Another common feature of CU and FM was demonstrated by the successful results achieved when administering sympathomimetic amines when there was resistance to conventional therapies.[22,23] In addition, it is hypothesized that patients with CU have an inappropriate sympathetic nervous system response to the increase in hydrostatic pressure while standing.[23] Furthermore, some authors have suggested that there is a reduced capability to enhance the sympathetic activity in vessels due to the autonomic dysfunction in patients with FM.[20,21]

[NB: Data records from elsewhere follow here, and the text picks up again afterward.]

(** * Eloquent chat front end: stream parsing, anonymous quota, chat and
      session hooks

    A shallow embedding of the TypeScript modules of the front end

    - [@/lib/api]                      ([ApiClient]: the auth endpoints and
                                        the generator [streamMessage]),
    - [@/contexts/AuthContext]         ([AuthProvider]),
    - [@/hooks/useChat]                ([useChat]),
    - [@/hooks/useChatSessions]        ([useChatSessions]),
    - [@/components/chat/ChatMessage]  ([ChatMessage]),
    - the chat page                    ([ChatPage]),

    with the properties the specification states about them.

    Conventions.  A JavaScript string is the list of its UTF-16 code units.
    JavaScript objects used as dictionaries ([localStorage], the [sources]
    state of [useChat]) are finite maps.  React state is threaded
    explicitly: a function that calls [setState] returns the next state.
    A promise that may reject is a value of a sum type; an [async]
    function takes the outcome of the request it awaits as an argument.
    The clock ([new Date()]) is an argument as well. *)

From Stdlib Require Import ZArith NArith String Ascii DecimalN.
From stdpp Require Import base option list gmap.

Local Open Scope list_scope.

(** ** JavaScript strings *)

(** A string is its sequence of UTF-16 code units. *)
Abbreviation jsstring := (list N).

(** A literal: every character of [s] as one code unit. *)
Fixpoint js (s : string) : jsstring :=
  match s with
  | EmptyString => []
  | String c s' => N_of_ascii c :: js s'
  end.

(** A literal in which an apostrophe stands for the quotation mark
    (code unit 34); used to write JSON texts. *)
Definition jsq (s : string) : jsstring :=
  map (fun c => if N.eqb c 39 then 34%N else c) (js s).

Fixpoint str_eqb (a b : jsstring) : bool :=
  match a, b with
  | [], [] => true
  | x :: a', y :: b' => N.eqb x y && str_eqb a' b'
  | _, _ => false
  end.

(** [s.startsWith(p)] *)
Fixpoint startsWith (s p : jsstring) : bool :=
  match p, s with
  | [], _ => true
  | y :: p', x :: s' => N.eqb x y && startsWith s' p'
  | _ :: _, [] => false
  end.

(** [s.slice(n)] for [0 <= n] *)
Definition slice (s : jsstring) (n : nat) : jsstring := drop n s.

(** WhiteSpace and LineTerminator code points of ECMAScript, the ones
    [String.prototype.trim] strips. *)
Definition is_js_whitespace (c : N) : bool :=
  (N.eqb c 9 || N.eqb c 10 || N.eqb c 11 || N.eqb c 12 || N.eqb c 13 ||
   N.eqb c 32 || N.eqb c 160 || N.eqb c 5760 ||
   (N.leb 8192 c && N.leb c 8202) ||
   N.eqb c 8232 || N.eqb c 8233 || N.eqb c 8239 || N.eqb c 8287 ||
   N.eqb c 12288 || N.eqb c 65279)%N.

Fixpoint trimStart (s : jsstring) : jsstring :=
  match s with
  | [] => []
  | c :: s' => if is_js_whitespace c then trimStart s' else s
  end.

(** [s.trim()] *)
Definition trim (s : jsstring) : jsstring :=
  rev (trimStart (rev (trimStart s))).

(** [s.split(sep)] for a separator of one code unit: always at least one
    piece; [n] separators give [n + 1] pieces. *)
Fixpoint split (sep : N) (s : jsstring) : list jsstring :=
  match s with
  | [] => [[]]
  | c :: s' =>
      if N.eqb c sep then [] :: split sep s'
      else match split sep s' with
           | l :: ls => (c :: l) :: ls
           | [] => [[c]]
           end
  end.

Definition LF : N := 10.

(** ** Numbers of the message counter *)

(** The values [anonymousMessageCount] takes: an integer or [NaN] (what
    [parseInt] gives for a text without digits).  A JavaScript number is
    a double: [Int z] is the number [z] for the safe integers, up to
    [MAX_SAFE_INTEGER] on either side of 0, where [+ 1], [toString] and
    [parseInt] are exact.  Beyond them a double rounds ([2^53 + 1] is
    [2^53]) and prints in another form (with an exponent from [1e21] on);
    what depends on [add1] or [toString] is stated for safe integers. *)
Inductive number := Int (z : Z) | NaN.

(** [Number.MAX_SAFE_INTEGER] *)
Definition MAX_SAFE_INTEGER : Z := 2 ^ 53 - 1.

Definition is_digit (c : N) : bool := (N.leb 48 c && N.leb c 57)%N.

(** A run of decimal digits: their value appended to [acc], how many there
    were, the rest. *)
Fixpoint digits (acc : N) (s : jsstring) : N * nat * jsstring :=
  match s with
  | c :: s' =>
      if is_digit c then
        let '(v, n, rest) := digits (acc * 10 + (c - 48))%N s' in (v, S n, rest)
      else (acc, 0, s)
  | [] => (acc, 0, [])
  end.

(** [parseInt(s, 10)] *)
Definition parseInt (s : jsstring) : number :=
  let '(neg, s1) :=
    match trimStart s with
    | c :: s' => if N.eqb c 45 then (true, s')
                 else if N.eqb c 43 then (false, s')
                 else (false, c :: s')
    | [] => (false, [])
    end in
  let '(v, n, _) := digits 0 s1 in
  match n with
  | O => NaN
  | _ => Int (if neg then - Z.of_N v else Z.of_N v)
  end.

Fixpoint digits_of_uint (u : Decimal.uint) : jsstring :=
  match u with
  | Decimal.Nil => []
  | Decimal.D0 u' => 48%N :: digits_of_uint u'
  | Decimal.D1 u' => 49%N :: digits_of_uint u'
  | Decimal.D2 u' => 50%N :: digits_of_uint u'
  | Decimal.D3 u' => 51%N :: digits_of_uint u'
  | Decimal.D4 u' => 52%N :: digits_of_uint u'
  | Decimal.D5 u' => 53%N :: digits_of_uint u'
  | Decimal.D6 u' => 54%N :: digits_of_uint u'
  | Decimal.D7 u' => 55%N :: digits_of_uint u'
  | Decimal.D8 u' => 56%N :: digits_of_uint u'
  | Decimal.D9 u' => 57%N :: digits_of_uint u'
  end.

(** The decimal numeral of a natural number. *)
Definition decimal (n : N) : jsstring := digits_of_uint (N.to_uint n).

(** [n.toString()], on the safe integers: the decimal numeral. *)
Definition toString (n : number) : jsstring :=
  match n with
  | Int z => if (z <? 0)%Z then 45%N :: decimal (Z.abs_N z)
             else decimal (Z.abs_N z)
  | NaN => js "NaN"
  end.

(** [n + 1], on the safe integers below [MAX_SAFE_INTEGER]. *)
Definition add1 (n : number) : number :=
  match n with
  | Int z => Int (z + 1)
  | NaN => NaN
  end.

(** [n < k] and [n > k]; a comparison with [NaN] is false. *)
Definition number_ltb (n : number) (k : Z) : bool :=
  match n with Int z => (z <? k)%Z | NaN => false end.

Definition number_gtb (n : number) (k : Z) : bool :=
  match n with Int z => (k <? z)%Z | NaN => false end.

(** ** [localStorage] *)

Abbreviation Storage := (gmap (list N) (list N)).

Definition getItem (key : jsstring) (ls : Storage) : option jsstring :=
  ls !! key.

Definition setItem (key value : jsstring) (ls : Storage) : Storage :=
  <[key := value]> ls.

Definition removeItem (key : jsstring) (ls : Storage) : Storage :=
  delete key ls.

(** Truthiness of what [getItem] returns: neither [null] nor empty. *)
Definition present (o : option jsstring) : bool :=
  match o with
  | Some (_ :: _) => true
  | _ => false
  end.

(** [o || d] on what [getItem] returns *)
Definition or_else (o : option jsstring) (d : jsstring) : jsstring :=
  match o with
  | Some (c :: s) => c :: s
  | _ => d
  end.

(** ** JavaScript values, as far as JSON produces them *)

(** A number is kept as the decimal literal it was read from:
    [JNumber neg m e] is the double nearest to [(-1)^neg * m * 10^e]. *)
#[warnings="-register-all"]
Inductive JsValue : Type :=
| JUndefined
| JNull
| JBool (b : bool)
| JNumber (neg : bool) (m : N) (e : Z)
| JString (s : jsstring)
| JArray (items : list JsValue)
| JObject (fields : list (jsstring * JsValue)).

(** The decimal [m * 10^e] rounds to the double [0]: at or below half the
    least subnormal, [2^-1075]. *)
Definition rounds_to_zero (m : N) (e : Z) : bool :=
  (N.eqb m 0 ||
   (Z.ltb e 0 && Z.leb (Z.of_N m * 2 ^ 1075) (10 ^ (- e))))%Z.

(** ToBoolean *)
Definition truthy (v : JsValue) : bool :=
  match v with
  | JUndefined | JNull => false
  | JBool b => b
  | JNumber _ m e => negb (rounds_to_zero m e)
  | JString s => match s with [] => false | _ => true end
  | JArray _ | JObject _ => true
  end.

(** [o[k]] on the object a JSON text denotes: the last of several equal
    keys is the one kept. *)
Definition field (k : jsstring) (fs : list (jsstring * JsValue)) : JsValue :=
  fold_left (fun acc kv => if str_eqb (fst kv) k then snd kv else acc)
            fs JUndefined.

(** [v.k] for a name [k] that is no array index and not [length]; such a
    property exists on objects only.  [None] is the [TypeError] of reading
    a property of [null] or [undefined]. *)
Definition get_prop (v : JsValue) (k : jsstring) : option JsValue :=
  match v with
  | JUndefined | JNull => None
  | JObject fs => Some (field k fs)
  | _ => Some JUndefined
  end.

(** [v === 'k'] *)
Definition is_string (v : JsValue) (k : jsstring) : bool :=
  match v with
  | JString s => str_eqb s k
  | _ => false
  end.

(** ** The interfaces of [@/types] *)

Inductive Role := user | assistant | system.

(** [sources?: Source[] | string[]]: a full source is an object, a legacy
    source is the string of its id. *)
Module Message.
Record t := mk {
  role : Role;
  content : jsstring;
  timestamp : jsstring;
  sources : option (list JsValue);
}.
End Message.
Abbreviation Message := Message.t.

Module ChatSession.
Record t := mk {
  session_id : jsstring;
  user_id : option jsstring;
  title : option jsstring;
  created_at : jsstring;
  updated_at : jsstring;
  message_count : N;
}.
End ChatSession.
Abbreviation ChatSession := ChatSession.t.

Module User.
Record t := mk {
  user_id : jsstring;
  email : jsstring;
  created_at : jsstring;
}.
End User.
Abbreviation User := User.t.

Module AuthResponse.
Record t := mk {
  access_token : jsstring;
  token_type : jsstring;
  user : User;
}.
End AuthResponse.
Abbreviation AuthResponse := AuthResponse.t.

Module RegisterRequest.
Record t := mk {
  email : jsstring;
  password : jsstring;
  anonymous_session_id : option jsstring;
}.
End RegisterRequest.
Abbreviation RegisterRequest := RegisterRequest.t.

Module LoginRequest.
Record t := mk {
  email : jsstring;
  password : jsstring;
}.
End LoginRequest.
Abbreviation LoginRequest := LoginRequest.t.

Module AuthState.
Record t := mk {
  user : option User;
  isAuthenticated : bool;
  isAnonymous : bool;
  anonymousMessageCount : number;
  loading : bool;
}.
End AuthState.
Abbreviation AuthState := AuthState.t.

(** ** [ApiClient] ([@/lib/api]) *)

Module Api.

(** *** The auth endpoints *)

(** What is posted, and where: [/auth/login], [/auth/register],
    [/auth/promote-anonymous]. *)
Inductive request :=
| PostLogin (data : LoginRequest)
| PostRegister (data : RegisterRequest)
| PostPromoteAnonymous (email password anonymous_session_id : jsstring).

(** The backend: the response to a request, or [None] when the request
    fails and the promise rejects. *)
Definition backend := request -> option AuthResponse.

Definition ACCESS_TOKEN_KEY : jsstring := js "access_token".

(** One call of an auth endpoint: the request posted, and the response
    with the storage after [setToken], or [None] when the promise
    rejects. *)
Record call := Call {
  posted : request;
  outcome : option (AuthResponse * Storage);
}.

(** [await this.client.post(...); this.setToken(response.data.access_token);
    return response.data] *)
Definition post_auth (server : backend) (req : request) (ls : Storage)
  : call :=
  Call req
    match server req with
    | Some response =>
        Some (response,
              setItem ACCESS_TOKEN_KEY (AuthResponse.access_token response) ls)
    | None => None
    end.

Definition login (server : backend) (data : LoginRequest) :=
  post_auth server (PostLogin data).

Definition register (server : backend) (data : RegisterRequest) :=
  post_auth server (PostRegister data).

Definition promoteAnonymous (server : backend)
    (email password sessionId : jsstring) :=
  post_auth server (PostPromoteAnonymous email password sessionId).

Definition logout (ls : Storage) : Storage := removeItem ACCESS_TOKEN_KEY ls.

(** *** [streamMessage] *)

Inductive event_type := content | metadata.

(** What the generator yields: [{ type, data }]. *)
Record event := Event { type : event_type; data : JsValue }.

(** How a [fetch] response body ends after its chunks: the reader reports
    [done], or a [read()] rejects. *)
Inductive body_end := EndOfBody | ReadRejects.

(** The response of [fetch].  A chunk is the text [decoder.decode(value,
    { stream: true })] returns for one [read()]. *)
Record Response := {
  ok : bool;
  status : N;
  body : option (list jsstring * body_end);
}.

(** [await fetch(...)]: a response, or a rejection (no connection). *)
Inductive fetched := Rejected | Resolved (response : Response).

Inductive error :=
| FetchFailed                   (* a rejected [fetch] *)
| HttpError (status : N)        (* [HTTP error! status: ...] *)
| NoResponseBody                (* [No response body] *)
| ReadFailed.                   (* a rejected [reader.read()] *)

(** How the generator finishes: by [return] (at the marker or at the end
    of the body), or by throwing. *)
Inductive completion := Returned | Threw (err : error).

(** One run of the generator, driven to its end: the events in the order
    they were yielded, the number of [reader.read()] calls, the way it
    finished. *)
Record run := Run {
  events : list event;
  reads : nat;
  finish : completion;
}.

(** The effect of one line of a chunk. *)
Inductive line_step := Skip | Yield (ev : event) | Stop.

Section StreamMessage.

(** [JSON.parse]; [None] is its [SyntaxError]. *)
Variable JSON_parse : jsstring -> option JsValue.

(** The body of the inner [try]: the three-way test on the parsed
    value.  Reading [parsed.type] of [null] throws, and the [catch]
    skips the line. *)
Definition classify (parsed : JsValue) : line_step :=
  match get_prop parsed (js "type"), get_prop parsed (js "data"),
        get_prop parsed (js "session_id") with
  | Some ty, Some d, Some sid =>
      if is_string ty (js "content") && truthy d then
        Yield (Event content d)
      else if is_string ty (js "sources") && truthy d then
        Yield (Event metadata (JObject [(js "sources", d)]))
      else if is_string ty (js "metadata") || truthy sid then
        Yield (Event metadata parsed)
      else Skip
  | _, _, _ => Skip
  end.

The pathogenesis of CU and FM is still unknown,[17,37] but it is difficult to claim that CU and FM originate from the same etiopathogenesis. Furthermore, this study did not aim to prove such a claim; however, we still noticed remarkable similarities between the two diseases. Hence, future trials based on clinical and laboratory evidence should be conducted to help explain the relationship between CU and FM.

Conclusion

Clinicians must be alerted to the possible coexistence of FM in patients with CU and consult a rheumatologist accordingly because these patients may need additional treatment. Therefore, they must be assessed to make a certain diagnosis of FM, especially since patients with both FM and CU have a more restricted QoL than those with only CU.

Declaration of conflicting interests
The authors declared no conflicts of interest with respect to the authorship and/or publication of this article.

Funding
The authors received no financial support for the research and/or authorship of this article.